Revisiting: Suramar

I say revisiting but honestly this is more like my first proper playthrough.

I came back midway through the Legion. So by the time I got this toon to 110 (I first mained a warrior but fell madly in love with Priest the first time I MC’ed a player off a cliff) Argus was already out.

So I’d only played parts of it when I barely understood how to play the game and I never revisited it. I never got Pathfinder for it, because that’s a ridiculously thorough achievement for old content and they should always just allow flying in previous expansion zones.

And so far it’s actually better than I remembered. There’s a real tragedy to the Shaldorei withering. They essentially turn into zombies and while that would be tragic for anyone seeing it happen to such brilliant researchers is particularly saddening.

Also starting a revolution is such a fun fantasy storyline. It’s always nice to see tyrants toppled and you really can’t top the Burning Legion for subjugation.
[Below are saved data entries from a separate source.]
(** * Confidence-budgeted top-k sampling ([prediktor.prediction.confidence])

    A shallow embedding of [generate] and [confidence_loss] from
    [src/prediktor/prediction/confidence.py], together with the facts the
    design document states about them.

    Tensor arithmetic is read in exact real numbers: scores, probabilities
    and the confidence are values of [R], so rounding, infinities and NaN are
    outside the model.  The one place where the program leaves the reals on a
    finite input (division of the scores by a zero temperature) is modelled
    explicitly, see [scaled].

    The process-wide objects the function touches ([Config], the torch random
    generator) are threaded through every call as a [Process] value; a ghost
    counter records how often the scoring model was run.

    The later parts embed the other programs of the repository: the
    windows and targets of the training set and the cached vocabulary
    ([src/model.py]), the masked suggestions ([src/prediction.py]) and the
    tokens of [utils/csv-extract.py]. *)

From Stdlib Require Import String Reals Lra Lia ZArith Bool Arith List Sorted
  Permutation.
Import ListNotations.

Open Scope R_scope.

(** ** The torch operations used by [generate] *)

Module Torch.

(** [tensor.sum()] of a one-dimensional tensor. *)
Definition sum (t : list R) : R := fold_right Rplus 0 t.

(** One insertion step of a stable sort by descending score: the new entry
    goes in front of the first entry whose score is not larger. *)
Fixpoint insert_desc (x : R * nat) (l : list (R * nat)) : list (R * nat) :=
  match l with
  | [] => [x]
  | y :: l' =>
      if Rlt_dec (fst x) (fst y) then y :: insert_desc x l' else x :: y :: l'
  end.

Definition sort_desc (l : list (R * nat)) : list (R * nat) :=
  fold_right insert_desc [] l.

(** The entries of a tensor paired with their positions. *)
Definition enumerate (t : list R) : list (R * nat) :=
  combine t (seq 0 (length t)).

(** [torch.topk(t, k)]: the [k] largest entries in descending order, with the
    positions they came from ([.values], [.indices]); among equal scores the
    lower position comes first.  torch raises [RuntimeError] when [k] is
    negative or exceeds the size of the tensor: [None]. *)
Definition topk (t : list R) (k : Z) : option (list R * list nat) :=
  if ((k <? 0) || (Z.of_nat (length t) <? k))%Z then None
  else
    let top := firstn (Z.to_nat k) (sort_desc (enumerate t)) in
    Some (map fst top, map snd top).

(** [torch.softmax(t, dim=-1)]. *)
Definition softmax (t : list R) : list R :=
  map (fun x => exp x / sum (map exp t)) t.

(** [values / temperature].  Dividing a non-empty tensor by zero gives
    entries that are infinite or NaN, which no real number stands for:
    [None].  An empty tensor stays empty whatever the divisor. *)
Definition scaled (values : list R) (temperature : R) : option (list R) :=
  match values with
  | [] => Some []
  | _ :: _ =>
      if Req_dec_T temperature 0 then None
      else Some (map (fun v => v / temperature) values)
  end.

(** Inverse-CDF choice: the position whose cumulative probability first
    exceeds the uniform variate [u] (the last position when none does). *)
Fixpoint pick (u : R) (p : list R) : nat :=
  match p with
  | [] => O
  | x :: rest =>
      match rest with
      | [] => O
      | _ :: _ => if Rlt_dec u x then O else S (pick (u - x) rest)
      end
  end.

(** Non-increasing order of a one-dimensional tensor. *)
Definition descending (t : list R) : Prop :=
  Sorted (fun a b => b <= a) t.

End Torch.

(** ** What [generate] imports *)

(** Modelled from the spec: [prediktor/config.py] is not part of the sources
    at hand.  [Config] is the class whose attributes [generate] reads
    ([max_length], [top_k], [temperature]) and updates ([confidence]); the
    design document lists the same fields as [max_new_tokens], [top_k],
    [temperature] and [initial_confidence]. *)
Record Config : Type := mkConfig {
  max_length : Z;
  top_k : Z;
  temperature : R;
  confidence : R
}.

(** The names imported from [prediktor.model] and the random source behind
    [torch.multinomial]. *)
Class Runtime : Type := {
  Rng : Type;
  (** one uniform variate in [[0, 1)] and the advanced generator *)
  uniform : Rng -> R * Rng;
  (** [model(input_ids).logits[-1, :]] *)
  model : list nat -> list R;
  (** [tokenizer.encode(input, return_tensors="pt")[0]] *)
  encode : string -> list nat;
  (** [tokenizer.decode(ids, skip_special_tokens=True)] *)
  decode : list nat -> string;
  eos_token_id : nat
}.

Inductive exn : Type :=
| RuntimeError          (* raised by torch *)
| IndexError            (* indexing a tensor out of range *)
| InvalidConfiguration. (* named by the design document *)

(** Results of running a piece of the program: a value, an exception, or a
    loop that was cut off because the fuel of the embedding ran out (which
    [generate_ids_total] rules out for [generate]). *)
Inductive Res (A : Type) : Type :=
| Ok (a : A)
| Raise (e : exn)
| OutOfFuel.
Arguments Ok {A} a.
Arguments Raise {A} e.
Arguments OutOfFuel {A}.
My only trouble is I’m still don’t get why anyone sides with the Legion. With Gul’Dan it made sense because was a pariah who wanted vengeance on his society. They’d genuinely treated him like trash, didn’t make him right but I got why being the right hand of the devil would be an upgrade for him.

With these guys I’m really confused why they’d want to trade this cushy life in Midnight Venice to go stand around a pointy green lava lamp for eternity, looking cross about nothing in particular.

If there’s anything from SL we keep I hope it’s Sire D. Serving him could have it’s perks. If you’re going to hell anyway why not double down and really get sinning if it’ll get you a decent apartment down there?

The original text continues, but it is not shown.